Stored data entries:
BEGIN

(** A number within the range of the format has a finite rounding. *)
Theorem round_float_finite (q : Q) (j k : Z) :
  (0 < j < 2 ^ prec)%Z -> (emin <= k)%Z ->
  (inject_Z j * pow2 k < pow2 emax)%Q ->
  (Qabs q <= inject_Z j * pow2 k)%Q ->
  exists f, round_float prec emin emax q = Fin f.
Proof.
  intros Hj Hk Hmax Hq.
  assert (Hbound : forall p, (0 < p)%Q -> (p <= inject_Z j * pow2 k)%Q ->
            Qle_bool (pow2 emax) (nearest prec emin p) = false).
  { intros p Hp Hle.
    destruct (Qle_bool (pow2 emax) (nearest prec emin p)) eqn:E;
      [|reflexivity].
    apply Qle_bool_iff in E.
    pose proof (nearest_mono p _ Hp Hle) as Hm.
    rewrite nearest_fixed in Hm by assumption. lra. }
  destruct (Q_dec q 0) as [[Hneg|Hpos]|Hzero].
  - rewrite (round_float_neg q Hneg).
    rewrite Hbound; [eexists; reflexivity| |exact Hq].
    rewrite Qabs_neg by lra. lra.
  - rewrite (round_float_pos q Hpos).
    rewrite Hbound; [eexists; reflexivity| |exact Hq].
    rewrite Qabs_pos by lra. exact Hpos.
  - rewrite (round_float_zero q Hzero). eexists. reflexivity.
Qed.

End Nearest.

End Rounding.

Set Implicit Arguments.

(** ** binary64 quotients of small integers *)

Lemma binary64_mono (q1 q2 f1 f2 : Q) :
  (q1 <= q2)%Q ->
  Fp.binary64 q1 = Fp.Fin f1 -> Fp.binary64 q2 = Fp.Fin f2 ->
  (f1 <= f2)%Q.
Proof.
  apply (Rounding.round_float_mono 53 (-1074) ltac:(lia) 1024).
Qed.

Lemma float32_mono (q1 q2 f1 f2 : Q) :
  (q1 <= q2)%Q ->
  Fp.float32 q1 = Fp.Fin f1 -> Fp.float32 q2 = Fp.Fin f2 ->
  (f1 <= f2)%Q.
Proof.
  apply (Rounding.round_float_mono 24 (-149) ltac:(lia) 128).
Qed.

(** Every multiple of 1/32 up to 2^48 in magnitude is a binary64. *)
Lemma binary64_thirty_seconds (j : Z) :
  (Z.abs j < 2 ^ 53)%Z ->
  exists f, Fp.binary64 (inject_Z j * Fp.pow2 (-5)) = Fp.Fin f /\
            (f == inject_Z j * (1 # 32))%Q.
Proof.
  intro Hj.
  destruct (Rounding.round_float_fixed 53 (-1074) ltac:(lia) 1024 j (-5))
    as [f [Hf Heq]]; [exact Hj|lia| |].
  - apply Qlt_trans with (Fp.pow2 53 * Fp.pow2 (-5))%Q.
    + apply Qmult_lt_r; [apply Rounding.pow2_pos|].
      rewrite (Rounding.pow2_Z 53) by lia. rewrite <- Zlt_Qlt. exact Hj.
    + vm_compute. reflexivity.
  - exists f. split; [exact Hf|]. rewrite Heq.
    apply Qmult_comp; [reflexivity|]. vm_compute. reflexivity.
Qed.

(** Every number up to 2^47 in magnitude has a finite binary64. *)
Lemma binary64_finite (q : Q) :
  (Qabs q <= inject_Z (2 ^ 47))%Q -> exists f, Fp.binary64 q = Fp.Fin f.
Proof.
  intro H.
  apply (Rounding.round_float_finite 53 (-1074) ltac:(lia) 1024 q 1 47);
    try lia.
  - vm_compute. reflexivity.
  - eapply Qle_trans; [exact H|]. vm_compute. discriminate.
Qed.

END

[Problem to work on] The answer must be the line containing "(f == inject_Z j * (1 # 32))%Q." and every line after it through the end of the records, repeated exactly.

[Result below]
            (f == inject_Z j * (1 # 32))%Q.
Proof.
  intro Hj.
  destruct (Rounding.round_float_fixed 53 (-1074) ltac:(lia) 1024 j (-5))
    as [f [Hf Heq]]; [exact Hj|lia| |].
  - apply Qlt_trans with (Fp.pow2 53 * Fp.pow2 (-5))%Q.
    + apply Qmult_lt_r; [apply Rounding.pow2_pos|].
      rewrite (Rounding.pow2_Z 53) by lia. rewrite <- Zlt_Qlt. exact Hj.
    + vm_compute. reflexivity.
  - exists f. split; [exact Hf|]. rewrite Heq.
    apply Qmult_comp; [reflexivity|]. vm_compute. reflexivity.
Qed.

(** Every number up to 2^47 in magnitude has a finite binary64. *)
Lemma binary64_finite (q : Q) :
  (Qabs q <= inject_Z (2 ^ 47))%Q -> exists f, Fp.binary64 q = Fp.Fin f.
Proof.
  intro H.
  apply (Rounding.round_float_finite 53 (-1074) ltac:(lia) 1024 q 1 47);
    try lia.
  - vm_compute. reflexivity.
  - eapply Qle_trans; [exact H|]. vm_compute. discriminate.
Qed.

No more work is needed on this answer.